A monthly column in which we attempt, however futilely, to defend the English language against misuse and abuse
SI, We Hardly Know Ye
What has happened to the once rigid grammatical standards at Sports Illustrated? First there was this recent gaffe in a subtitle, caught by daughter Danielle: “The Vikings have two rabid receivers who could care less who’s delivering their slants and curls.” As readers of this column know, the correct phrase is couldn’t care less.
Then, not long afterward, there were two miscues in a story by Jenny Vrentas:
• “They were both a couple years away from turning 40.” That should be couple of, unless you’re referring to two people (the couple walked down the street). You have a couple of something, not a couple something.
• “The Browns’ Berea facility permeated with the same ‘Do Your Job’ mantra . . .” Permeate means “spread throughout” or “pervade,” and in this sentence, should be preceded by was. Better to turn the sentence around: “The same ‘Do Your Job’ mantra permeated the Berea facility.”
More Media
Of course, SI is not the only member of the media that is grammar-challenged. A few recent examples:
• Mike Missanelli, 97.5 talker, recently discussed “the amount of arrests” made after the NFC Championship game in Philly. We love Mike, but he continually mangles the language. It’s number of arrests, Mikey.
• Earl Holland, in the sports pages of the News Journal, predicted the Eagles would beat the Vikes, 28-21, and added: “The Eagles’ defense will come to the rescue in aide of Nick Foles.” “In aide” is both redundant (“come to the rescue” already covers it) and wrong here. An aide is a personal assistant. Aid is the word Earl was groping for.
• Actor Dylan McDermott, quoted in Entertainment Weekly: “I think it stops with he and I.” Like many people, Dylan can’t bring himself to acknowledge the preposition and use the proper him and me. Just doesn’t sound sophisticated, you know?

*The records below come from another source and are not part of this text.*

(** [clone_process] adds the process it makes. *)
Lemma wp_clone_process cf p pp mem t handler xs e w :
  pinv w → execs w !! p = None → KERNEL_EXECUTOR_ID < p → pp < p → p < next_tid w → pp ∈ PID2PC w →
  is_Some (mems w !! mem) → (∃ tk, tasks w !! t = Some tk ∧ process_id tk = p) →
  t ∈ TID2TASK w →
  wp (λ _ w', pinv w' ∧ PID2PC w' = {[p]} ∪ PID2PC w) pinv True
    (clone_process TASK_STACK_SIZE cf p pp mem t handler xs e) w.
Proof.
  intros I Hp Hkp Hlt Hpn Hpp Hmem Htk Hti. unfold clone_process.
  apply wp_bind, wp_keeps; [eauto with keeps|intros cwd0 w1 _ S1|eauto using pinv_stable|done].
  apply wp_bind, wp_keeps; [eauto with keeps|intros mask0 w2 _ S2|eauto using pinv_stable, stable_trans|done].
  pose proof (stable_trans _ _ _ S1 S2) as S12. clear S1 S2 w1.
  apply wp_bind, wp_keeps; [keep|intros table w3 _ S3|eauto using pinv_stable, stable_trans|done].
  pose proof (stable_trans _ _ _ S12 S3) as S. clear S12 S3 w2.
  set (np := executor_new _ _ _ _ _ _ _ _).
  apply wp_bind, wp_modify. intros w4 E4.
  apply wp_bind, wp_lookup; [intros s _|done].
  apply wp_bind, wp_modify. intros w5 E5.
  apply wp_bind, wp_modify. intros w6 E6.
  apply wp_bind, wp_modify. intros w7 E7.
  apply wp_bind, wp_modify. intros w8 E8.
  apply wp_bind, wp_modify. intros w9 E9.
  apply wp_bind, wp_modify. intros w10 E10.
  apply wp_bind, wp_modify. intros w11 E11.
  apply wp_bind, wp_reads.
  assert (HL : PID2PC w11 = {[p]} ∪ PID2PC w).
  { rewrite E11, E10, E9, E8, E7, E6, E5, E4. simpl. by rewrite (st_live _ _ S). }
  rewrite bool_decide_eq_true_2 by (rewrite HL; set_solver).
  apply wp_bind, wp_modify. intros w12 E12.
  unfold wp, pret. split; [|by rewrite E12].
  apply (pinv_fork w3 w12 p t pp (set_robust_list (<[t := mk_robust 0 0]> ∅)
    (set_signal_modules (<[t := clone_module handler xs]> ∅) (set_etasks [t]
      (set_main_task (Some t) np))))).
  - by eapply pinv_stable.
  - destruct (execs w3 !! p) eqn:E3; [|done]. destruct (st_dom _ _ S p) as [? ?]; [eauto|congruence].
  - done.
  - done.
  - pose proof (st_next _ _ S). lia.
  - by rewrite (st_live _ _ S).
  - done.
  - done.
  - done.
  - done.
  - done.
  - exists (clone_module handler xs). apply lookup_insert_eq.
  - done.
  - by apply (st_mems _ _ S).
  - destruct Htk as (tk & Htk & Hpid). destruct (st_tasks _ _ S t tk Htk) as (tk' & ? & ? & _).
    exists tk'. split; [done|congruence].
  - by apply (st_tids _ _ S).
  - rewrite E12, E11, E10, E9, E8, E7, E6, E5, E4. simpl. by rewrite !alter_insert_eq.
  - by rewrite E12, E11, E10, E9, E8, E7, E6, E5, E4.
  - by rewrite E12, E11, E10, E9, E8, E7, E6, E5, E4.
  - by rewrite E12, E11, E10, E9, E8, E7, E6, E5, E4.
  - by rewrite E12, E11, E10, E9, E8, E7, E6, E5, E4.
  - by rewrite E12, E11, E10, E9, E8, E7, E6, E5, E4.
Qed.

• John Smallwood in the Philadelphia Inquirer: “St. John’s does not have the offensive acumen to fight all the way back from a decent deficit to a team the quality of Villanova.” Never mind the questionable use of decent; acumen means the ability to make good judgments and quick decisions, as in “business acumen.” We’re pretty sure that’s not what John had in mind.
• A crawl on CNN noted that “White House fights to squash concerns about Trump’s mental health.” That’s quash.
• Kansas City Chiefs Coach Andy Reid, commenting on new Chicago Bears coach Matt Nagy: “He puts his own flare on things.” That’s flair—unless Andy was implying that Nagy wears 1970s-style pants.
• Margie Fishman in a News Journal story on Bill Russo, communications director for Joe Biden: “Russo graduated UD in 2009.” Say it with me, media: Colleges graduate students, not the other way around. It’s graduated from!
• And finally, a reader spotted this from a delawareonline story: “Joe Senall, left of Hockessin and Liz Snyder of Middletown pay homage to Tom Petty who died this past year at the Hummers Parade in Middletown.” Of the comma-challenged sentence, the reader says: “I didn’t know that Petty was in the parade at the time of his death.”
Literally of the Month
Commentator on a Saturday morning AM radio show: “The New England Patriots are literally a house of cards about to collapse.
How Long, Oh Lord, How Long?
(In which we call out misuse of that most abused punctuation mark, the apostrophe.)
Someone on the McDaniel Crest website recently offered “Free National Geographic’s.”
Department of Redundancies Dept.
Reader Maria Hess cites a classic case of redundancy in a radio commercial for Wilmington’s Columbus Inn that begins, “Being a successful professional is hard work, and it isn’t always easy.” True enough; hard work is, by its very nature, not easy.